Copy out, from the entries below, each line that holds the string "iota".

____

(** A node of a file with these contents *)
Lemma Read_file s k c l size_ : wf s -> nodes s !! k = Some c -> MountPoint c = false -> is_Some (fsi c) ->
  contains (disk s) (inode c) l -> l <> [] -> (exists n, inodes (disk s) !! inode c = Some n /\ is_type S_IFREG (i_Mode (r_Node n)) = true) ->
  Z.of_nat (length l) <= size_ < 2 ^ 63 ->
  exists h, Read k size_ 0 s = Ret (Go (Z.of_nat (length l), l), with_disk h s) /\ inodes h = inodes (disk s) /\ contains h (inode c) l.
Proof using Type.
  intros Hwf Hk Hm [f Hf] Hc Hne (n & Hn & Hreg) Hsz.
  assert (Hpos : 0 < Z.of_nat (length l)) by (destruct l; [done|cbn [length]; lia]).
  destruct (read_contains (disk s) (inode c) l size_ 0 Hc) as (h & E & Ei & Hc'); [lia..|]. exists h. split; [|done].
  unfold Read, guarded. erewrite bind_go by (by apply get_node_some).
  erewrite bind_go; [|unfold node_mode; cbn [inode_mode ramfs_below ramfs_files]; unfold the_inode; rewrite Hn; reflexivity].
  rewrite Hm. unfold is_type in Hreg |- *. apply Z.eqb_eq in Hreg. rewrite Hreg. cbn [orb].
  change (S_IFREG =? S_IFDIR) with false. change (S_IFREG =? S_IFLNK) with false. cbv iota. cbn [orb].
  unfold ops_of. rewrite Hf. erewrite bind_go by reflexivity. cbn [op_Read Ops fs_info ramfs_below ramfs_files ramfs_ops].
  unfold on_disk. rewrite E. destruct (Z.ltb_spec (Z.of_nat (length l)) (0 + size_)) as [H1|H1]; cbn [obind].
  - by rewrite take_ge by lia.
  - replace size_ with (Z.of_nat (length l)) by lia. by rewrite take_ge by lia.
Qed.

Lemma Write_file s k c n buffer : nodes s !! k = Some c -> MountPoint c = false -> is_Some (fsi c) ->
  ram_wf (disk s) -> inodes (disk s) !! inode c = Some n -> is_Some (systems (disk s) !! system_of n) ->
  is_type S_IFREG (i_Mode (r_Node n)) = true ->
  buffer <> [] -> Z.of_nat (length (default [] (r_Buffer n))) + 4 * Z.of_nat (length buffer) < 2 ^ 63 ->
  exists h, Write k buffer 0 s = Ret (Go (Z.of_nat (length buffer)), with_disk h s) /\ contains h (inode c) buffer /\
    (forall j m, inodes (disk s) !! j = Some m -> exists m', inodes h !! j = Some m' /\ r_Node m' = r_Node m) /\
    (forall j, alive (disk s) j -> alive h j).
Proof using allocate_length.
  intros Hk Hm [f Hf] Hwf Hn Hsys Hreg Hne Hb.
  destruct (write_contains (disk s) (inode c) n buffer Hwf Hn Hsys Hne Hb) as (h & E & Hc & Hold & Hkeep). exists h. split_and!; try done.
  - unfold Write, guarded. erewrite bind_go by (by apply get_node_some).
    erewrite bind_go; [|unfold node_mode; cbn [inode_mode ramfs_below ramfs_files]; unfold the_inode; rewrite Hn; reflexivity].
    rewrite Hm. unfold is_type in Hreg |- *. apply Z.eqb_eq in Hreg. rewrite Hreg. cbn [orb].
    change (S_IFREG =? S_IFDIR) with false. change (S_IFREG =? S_IFLNK) with false. cbv iota. cbn [orb].
    unfold ops_of. rewrite Hf. erewrite bind_go by reflexivity. cbn [op_Write Ops fs_info ramfs_below ramfs_files ramfs_ops].
    unfold on_disk. by rewrite E.
  - intros j (_ & m & Hj & Hs). destruct (Hold j m Hj) as (m' & Hm' & Em). split; [apply Hc|]. exists m'. unfold system_of in *.
    rewrite Em. split; [done|]. by apply Hkeep.
Qed.

(** A node whose flag says that it is a mount point is taken for a directory. *)
Lemma Write_flagged s k c n buffer offset : nodes s !! k = Some c -> MountPoint c = true -> inodes (disk s) !! inode c = Some n ->
  Write k buffer offset s = Ret (Go (- K_EISDIR), s).
Proof using Type.
  intros Hk Hm Hn. unfold Write, guarded. erewrite bind_go by (by apply get_node_some).
  erewrite bind_go; [|unfold node_mode; cbn [inode_mode ramfs_below ramfs_files]; unfold the_inode; rewrite Hn; reflexivity].
  by rewrite Hm, orb_true_r.
Qed.

(** C6: a file from its creation to its contents, in a tree of nodes over file
    systems in memory.  Creating a regular file under a name that is not taken
    succeeds and leaves the tree well-formed; from then on every path that leads
    to the file (not to the root, and not just ["."] or [".."]), searched from
    anywhere in the tree, finds the node.  What can be done with the node depends
    on its flag [MountPoint], which its constructor does not set: if the memory
    of the node happened to hold a flag that is set, writing to the file is
    refused with [K_EISDIR]; if it is clear, writing bytes succeeds, reading them
    back gives the same bytes, and the paths still find the node. *)
Theorem create_write_read s r n c f ws w mode e s1 (buffer : list Z) size_ : wf s -> nodes s !! n = Some c -> located (nodes s) r n ws ->
  current unset_flag s r n ws -> good_word w -> Z.of_nat (length (tree_path ws) + length w) < 2 ^ 31 - 4 ->
  fsi c = Some f -> Lookup allocate unset_flag U n w s = Ret (Go e, s1) -> found e = false -> ram_room (disk s1) ->
  is_type S_IFREG mode = true -> buffer <> [] -> Z.of_nat (length buffer) <= size_ < 2 ^ 60 ->
  let finds k s' := forall m (cm : NodeCache) ws' p, nodes s' !! m = Some cm -> located (nodes s') r m ws' -> 0 ∉ p ->
    Z.of_nat (length (tree_path ws') + length p) < 2 ^ 31 - 3 -> ~ special p -> target ws' p = ws ++ [w] ->
    Lookup allocate unset_flag U m p s' = Ret (Go (Some k, 0), s') in
  exists k s2, Create allocate unset_flag U n w mode true s = Ret (Go (Some k, 0), s2) /\ wf s2 /\ finds k s2 /\
    (if unset_flag k then Write k buffer 0 s2 = Ret (Go (- K_EISDIR), s2)
    else exists s3 s4, Write k buffer 0 s2 = Ret (Go (Z.of_nat (length buffer)), s3) /\ wf s3 /\ finds k s3 /\
      Read k size_ 0 s3 = Ret (Go (Z.of_nat (length buffer), buffer), s4) /\ nodes s4 = nodes s3).
Proof using allocate_length.
  intros Hwf Hn Hl Hcur Hw Hlen Hf Hlook He Hroom Hreg Hne Hsz finds.
  destruct (Lookup_missed allocate unset_flag allocate_length s r n c f ws w e s1) as (Hn1 & _ & Hwf1 & _); try done; [lia|].
  rewrite <- Hn1 in Hn. destruct (wf_inode _ Hwf1 _ _ Hn) as (Hram & nd & Hnd & [sys Hsys]). rewrite Hn1 in Hn.
  destruct (ramfs_Create_spec (disk s1) (system_of nd) (inode c) sys w mode Hram Hsys (Hroom _ _ Hsys) Hw) as (h & Eh & Hramh & Hnew & _ & Hkeep);
    [right; by exists nd|].
  destruct (Create_new allocate unset_flag allocate_length s r n c f ws w mode true e s1
    (fun parent name mode => in_system parent (fun self => ramfs_Create U self parent name mode)) (next_inode (disk s1)) h)
    as (k & s2 & E2 & [F1 F2 F3 F4 F5 F6 F7]); try done.
  { unfold in_system, the_inode. rewrite Hnd. cbn [obind]. exact Eh. }
  assert (Hfinds : forall s', wf s' -> current unset_flag s' r k (ws ++ [w]) -> finds k s').
  { intros s' Hwf' Hcur' m cm ws' p Hm Hlm H0 Hlen' Hsp Ht.
    apply (current_lookup allocate unset_flag allocate_length _ r k (ws ++ [w]) m cm ws' p); try done. by destruct ws. }
  exists k, s2. split_and!; [done|done|by apply Hfinds|]. destruct (unset_flag k) eqn:Hflag.
  { eapply Write_flagged; [exact F2|done|]. rewrite F3. exact Hnew. }
  destruct (Write_file s2 k _ (new_inode sys (system_of nd) (inode c) w mode) buffer F2) as (h3 & E3 & Hc3 & Hold3 & Hkeep3);
    rewrite ?F3; [done|by eexists|done|done|apply Hkeep; by eexists|done|done|cbn; lia|].
  assert (Hwf3 : wf (with_disk h3 s2)) by (by apply wf_with_disk).
  destruct (Read_file (with_disk h3 s2) k _ buffer size_ Hwf3 F2) as (h4 & E4 & _ & _); [done|by eexists|done|done| |lia|].
  { destruct (Hold3 (next_inode (disk s1)) (new_inode sys (system_of nd) (inode c) w mode)) as (m' & Hm' & Em); [by rewrite F3|].
    exists m'. split; [done|]. by rewrite Em. }
  eexists _, _. split_and!; [exact E3|done|by apply Hfinds|exact E4|done].
Qed.
End ramfs.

____

ANSWER BELOW
  change (S_IFREG =? S_IFDIR) with false. change (S_IFREG =? S_IFLNK) with false. cbv iota. cbn [orb].
    change (S_IFREG =? S_IFDIR) with false. change (S_IFREG =? S_IFLNK) with false. cbv iota. cbn [orb].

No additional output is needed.